*Task objective*
Look below for the line holding "(sv_rt s))) Conflict" and the line holding "(persist_maintenance_state ModeMaintenance now". Repeat those two and everything between, exactly.
[[ Information given open ]]
(* ===== verification/Maintenance.v ===== *)
(** * Maintenance

    The operator's side of [Service] ([src/application/service.cpp]): draining an instance, taking it
    into maintenance and back, the report on it, the state kept in a file across restarts, and the
    audit journal of operator actions.  The state is the runtime ([Runtime.RT], whose [mode] decides
    what is admitted), the file system ([Files]) and the fields of the object; the mutex of the object
    makes each operation atomic.

    [SvcEnv] says which paths are symbolic links, which the tree of [Files] does not have. *)

From S2P Require Import Prelude Json Types Text Pipeline Yaml Db Coordination Codec Worker Store Effects Runtime Files Access.
From Stdlib Require Import Ascii Strings.Byte.

Record SV := mkSV {
  sv_rt : RT; sv_fs : FS; maintenance_mode : MaintenanceMode; maintenance_started_at : string;
  maintenance_actor : string; operator_events : list Json }.
#[global] Instance eta_SV : Eta SV := fun r => mkSV (sv_rt r) (sv_fs r) (maintenance_mode r)
  (maintenance_started_at r) (maintenance_actor r) (operator_events r).
Abbreviation SIO := (IO SV).

Class SvcEnv := { symlink_at : path -> bool }.

Definition maintenance_mode_name (mode : MaintenanceMode) : string :=
  match mode with ModeActive => "active" | ModeDraining => "draining" | ModeMaintenance => "maintenance" end.
Definition invalid_state : string := "Invalid maintenance state; refusing startup".
Definition parse_maintenance_mode (value : string) : tres MaintenanceMode :=
  if String.eqb value "active" then TOk ModeActive
  else if String.eqb value "draining" then TOk ModeDraining
  else if String.eqb value "maintenance" then TOk ModeMaintenance
  else tthrow Configuration invalid_state.

Definition text_bytes (s : string) : list byte := String.list_byte_of_string s.
Definition bytes_text (l : list byte) : string := String.string_of_list_byte l.

Section Maintenance.
Context `{JsonLib} `{YamlLib} {E : RuntimeEnv} {F : FileEnv} {V : SvcEnv}.
Context (config : RuntimeConfig) (stale_after_ms : Z) (data_dir : path).

Definition on_runtime {A} (m : RIO A) : SIO A := fun s => let '(w, r) := m (sv_rt s) in (s <| sv_rt := w |>, r).
Definition on_fs {A} (m : FIO A) : SIO A := fun s => let '(fs, r) := m (sv_fs s) in (s <| sv_fs := fs |>, r).

(** ** The file *)

Definition state_file : string := "operator-maintenance.json".
Definition maintenance_state_path : path := data_dir ++ [state_file].
Definition temporary_path (fresh : string) : path := data_dir ++ [(state_file ++ "." ++ fresh ++ ".tmp")%string].
Definition not_persisted : string := "Maintenance state could not be persisted".
Definition checked (ok : bool) : FIO unit := io_guard (negb ok) StorageError not_persisted.
Definition outcome_of : FIO bool := n ← io_call; mret (io_ok n).

(** From the opening of the temporary file on. *)
Definition replace_through (temporary : path) (contents : list byte) : FIO unit :=
  n ← io_call;
  fs ← io_get;
  _ ← checked (negb (bool_decide (is_Some (files fs !! temporary))) && can_create fs temporary && io_ok n);
  _ ← put_entry temporary (File []);
  io_cleanup
    (m ← io_call;
     _ ← put_entry temporary (File (if io_ok m then contents else io_partial m contents));
     _ ← checked (io_ok m);
     synced ← outcome_of;
     _ ← checked synced;
     closed ← outcome_of;
     _ ← checked closed;
     moved ← rename temporary maintenance_state_path;
     _ ← checked moved;
     _ ← outcome_of;
     mret tt)
    (remove temporary).
Definition durable_replace (contents : string) : SIO unit :=
  created ← on_fs (create_directories data_dir);
  _ ← on_fs (checked (bool_decide (is_Some created)));
  fresh ← on_runtime fresh_id;
  on_fs (replace_through (temporary_path fresh) (text_bytes contents)).

Definition maintenance_document (version : Json) (mode : MaintenanceMode) (since actor : string) (events : list Json) : Json :=
  mk_object [("version", version); ("state", JString (maintenance_mode_name mode)); ("since", JString since);
             ("actor", JString actor); ("events", JArray events)]%string.
Definition max_events : nat := 128.
Definition keep_events (events : list Json) : list Json := drop (length events - max_events) events.
Definition json_text (j : Json) : tres string := match dump j with Some text => TOk text | None => TThrow TStd end.

Definition persist_maintenance_state (mode : MaintenanceMode) (started_at actor : string) (event : Json) : SIO unit :=
  s ← io_get;
  let events := keep_events (operator_events s ++ [event]) in
  text ← io_lift (json_text (maintenance_document (JInt 1) mode started_at actor events));
  _ ← durable_replace text;
  io_modify (fun s => (((s <| operator_events := events |>) <| maintenance_mode := mode |>)
                         <| maintenance_started_at := started_at |>) <| maintenance_actor := actor |>).

Definition max_state_bytes : Z := 65536.
(** Every exception that is not one of the program's own is an invalid state. *)
Definition read_state (text : string) : tres (MaintenanceMode * string * string * list Json) :=
  let body :=
    value ← match json_parse text with Some j => TOk j | None => TThrow TStd end;
    version ← value_ dec_unsigned value "version" 0;
    _ ← tguard (negb (version =? 1)) Configuration invalid_state;
    name ← value_ dec_string value "state" ""%string;
    mode ← parse_maintenance_mode name;
    since ← value_ dec_string value "since" ""%string;
    actor ← value_ dec_string value "actor" ""%string;
    _ ← tguard ((128 <? size_of actor) || (64 <? size_of since)) Configuration invalid_state;
    match default (JArray []) (member value "events") with
    | JArray events =>
        _ ← tguard (max_events <? length events)%nat Configuration invalid_state;
        TOk (mode, since, actor, events)
    | _ => tthrow Configuration invalid_state
    end in
  match body with
  | TThrow (TError e) => TThrow (TError e)
  | TThrow _ => tthrow Configuration invalid_state
  | r => r
  end.
Definition load_maintenance_state : SIO unit :=
  status ← on_fs outcome_of;
  s ← io_get;
  if status && symlink_at maintenance_state_path then io_throw Configuration invalid_state
  else if negb status then io_throw StorageError "Maintenance state could not be read"
  else
    match files (sv_fs s) !! maintenance_state_path with
    | None => on_runtime (set_maintenance_mode ModeActive)
    | Some entry =>
        sized ← on_fs outcome_of;
        _ ← io_guard (match entry with
                      | File data => negb sized || (max_state_bytes <? Z.of_nat (length data))
                      | Dir => true
                      end) Configuration invalid_state;
        contents ← on_fs (read_regular maintenance_state_path);
        match contents with
        | None => io_throw StorageError "Maintenance state could not be read"
        | Some data =>
            '(mode, since, actor, events) ← io_lift (read_state (bytes_text data));
            _ ← io_modify (fun s => (((s <| maintenance_mode := mode |>) <| maintenance_started_at := since |>)
                                       <| maintenance_actor := actor |>) <| operator_events := events |>);
            on_runtime (set_maintenance_mode mode)
        end
    end.

(** ** Operators *)

Definition operator_actor (actor : Actor) : bool :=
  authenticated actor && negb (empty_str (act_id actor)) && (size_of (act_id actor) <=? 128)
  && (String.eqb (role actor) "operator" || String.eqb (role actor) "admin")
  && forallb actor_character (chars_of (act_id actor)) && first_is is_alnum (act_id actor).
Definition require_operator_actor (actor : Actor) : SIO unit :=
  io_guard (negb (operator_actor actor)) PolicyError "Operator access required".

(** The journal of operator actions. *)
Definition safe_target (target_id : string) : string :=
  if empty_str target_id || (valid_token target_id 128 actor_character && first_is is_alnum target_id)
  then target_id else ""%string.
Definition append_audit (e : OperatorAuditEvent) : RIO AuditRow :=
  n ← r_call; r_store (append_operator_audit_event (rt_dbclock n 0%nat) e).
Definition begin_operator_action (actor : Actor) (action target_type target_id : string) : SIO string :=
  _ ← require_operator_actor actor;
  operation_id ← on_runtime fresh_id;
  event_id ← on_runtime fresh_id;
  _ ← on_runtime (append_audit (mkAuditEvent event_id operation_id (act_id actor) (role actor) action target_type
                             (safe_target target_id) "requested" 0));
  mret operation_id.
Definition complete_operator_action (actor : Actor) (operation_id action target_type target_id outcome : string)
    (http_status : Z) : SIO unit :=
  _ ← require_operator_actor actor;
  event_id ← on_runtime fresh_id;
  _ ← on_runtime (append_audit (mkAuditEvent event_id operation_id (act_id actor) (role actor) action target_type
                             (safe_target target_id) outcome http_status));
  mret tt.

Definition maintenance_event (at_ actor action from to result : string) : Json := mk_object
  [("at", JString at_); ("actor", JString actor); ("action", JString action); ("from", JString from);
   ("to", JString to); ("instance_id", JString (instance_id config)); ("result", JString result)]%string.

Definition sync_maintenance_registry (state : string) (actor : Actor) (action from to : string) : SIO unit :=
  if negb (coordinated config) then mret tt
  else
    io_catch_all (on_runtime (r_coord (set_instance_state (instance_id config) state)))
      (now ← on_runtime now_string;
       s ← io_get;
       _ ← persist_maintenance_state (maintenance_mode s) (maintenance_started_at s) (act_id actor)
             (maintenance_event now (act_id actor) action from to "cluster_sync_failed");
       io_throw StorageError "Instance coordination state could not be updated").

Definition request_drain (actor : Actor) : SIO unit :=
  _ ← require_operator_actor actor;
  s ← io_get;
  match maintenance_mode s with
  | ModeDraining => sync_maintenance_registry "DRAINING" actor "drain" "draining" "draining"
  | ModeMaintenance => sync_maintenance_registry "MAINTENANCE" actor "drain" "maintenance" "maintenance"
  | ModeActive =>
      now ← on_runtime now_string;
      _ ← on_runtime (set_maintenance_mode ModeDraining);
      _ ← io_cleanup
            (persist_maintenance_state ModeDraining now (act_id actor)
               (maintenance_event now (act_id actor) "drain" "active" "draining" "requested"))
            (on_runtime (set_maintenance_mode ModeActive));
      sync_maintenance_registry "DRAINING" actor "drain" "active" "draining"
  end.
Definition resume_instance (actor : Actor) : SIO unit :=
  _ ← require_operator_actor actor;
  s ← io_get;
  if bool_decide (maintenance_mode s = ModeActive) then mret tt
  else
    _ ← (if coordinated config
         then sync_maintenance_registry "ACTIVE" actor "resume" (maintenance_mode_name (maintenance_mode s)) "active"
         else mret tt);
    now ← on_runtime now_string;
    s ← io_get;
    _ ← persist_maintenance_state ModeActive "" (act_id actor)
          (maintenance_event now (act_id actor) "resume" (maintenance_mode_name (maintenance_mode s)) "active" "requested");
    on_runtime (set_maintenance_mode ModeActive).
(** [runtime_.diagnostics()]: whether nothing is running. *)
Definition no_work (w : RT) : bool := Nat.eqb (size (active w)) 0 && Nat.eqb (size (active_nodes w)) 0.
Definition this_instance : SIO (option InstanceRow) :=
  on_runtime (r_coord (fun clk => current_instance (instance_id config) stale_after_ms (clk 0%nat))).
Definition enter_maintenance (actor : Actor) : SIO unit :=
  _ ← require_operator_actor actor;
  s ← io_get;
  if bool_decide (maintenance_mode s = ModeMaintenance)
  then sync_maintenance_registry "MAINTENANCE" actor "enter_maintenance" "maintenance" "maintenance"
  else
    _ ← io_guard (negb (bool_decide (maintenance_mode s = ModeDraining)) || negb (no_work (sv_rt s))) Conflict
          "Instance must be drained before maintenance";
    _ ← (if coordinated config then
           current ← this_instance;
           io_guard (match current with Some i => String.eqb (i_state i) "STALE" | None => true end) StorageError
             "Instance coordination state is unavailable"
         else mret tt);
    now ← on_runtime now_string;
    _ ← on_runtime (set_maintenance_mode ModeMaintenance);
    _ ← io_cleanup
          (persist_maintenance_state ModeMaintenance now (act_id actor)
             (maintenance_event now (act_id actor) "enter_maintenance" "draining" "maintenance" "requested"))
          (on_runtime (set_maintenance_mode ModeDraining));
    sync_maintenance_registry "MAINTENANCE" actor "enter_maintenance" "draining" "maintenance".

(** ** The report *)

Definition nullable (s : string) : Json := if empty_str s then JNull else JString s.
Definition state_name (mode : MaintenanceMode) (idle : bool) : string :=
  if bool_decide (mode = ModeDraining) && idle then "drained" else maintenance_mode_name mode.
(** One look at the service: the code gives [maintenance_mutex_] back before it reads the diagnostics, so a
    change of the mode may come in between. *)
Definition operator_maintenance : SIO Json :=
  s ← io_get;
  let mode := maintenance_mode s in
  let idle := no_work (sv_rt s) in
  let state := state_name mode idle in
  '(visible, cluster) ←
    (if coordinated config then
       io_catch
         (current ← this_instance;
          mret match current with
               | Some i => (negb (String.eqb (i_state i) "STALE"), i_state i)
               | None => (false, "missing"%string)
               end)
         (fun _ => mret (false, "unavailable"%string))
     else mret (true, "local"%string));
  let quiescent := negb (coordinated config) || str_one_of cluster ["DRAINING"; "DRAINED"; "MAINTENANCE"]%string in
  mret (mk_object
    [("instance_id", JString (instance_id config)); ("state", JString state);
     ("desired_state", JString (maintenance_mode_name mode)); ("since", nullable (maintenance_started_at s));
     ("actor", nullable (maintenance_actor s)); ("cluster_state", JString cluster); ("cluster_visible", JBool visible);
     ("owned_work", mk_object [("runs", JUnsigned (Z.of_nat (size (active (sv_rt s)))));
                               ("nodes", JUnsigned (Z.of_nat (size (active_nodes (sv_rt s)))))]);
     ("safe_to_stop", JBool (visible && quiescent && idle && str_one_of state ["drained"; "maintenance"]%string));
     ("last_event", default JNull (last (operator_events s)))]%string).
Definition maintenance_metrics : SIO Json :=
  s ← io_get;
  mret (mk_object
    [("state", JString (state_name (maintenance_mode s) (no_work (sv_rt s))));
     ("owned_runs", JUnsigned (Z.of_nat (size (active (sv_rt s)))));
     ("owned_nodes", JUnsigned (Z.of_nat (size (active_nodes (sv_rt s)))))]%string).
End Maintenance.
[[ Information given closed ]]
*Your response*
    _ ← io_guard (negb (bool_decide (maintenance_mode s = ModeDraining)) || negb (no_work (sv_rt s))) Conflict
          "Instance must be drained before maintenance";
    _ ← (if coordinated config then
           current ← this_instance;
           io_guard (match current with Some i => String.eqb (i_state i) "STALE" | None => true end) StorageError
             "Instance coordination state is unavailable"
         else mret tt);
    now ← on_runtime now_string;
    _ ← on_runtime (set_maintenance_mode ModeMaintenance);
    _ ← io_cleanup
          (persist_maintenance_state ModeMaintenance now (act_id actor)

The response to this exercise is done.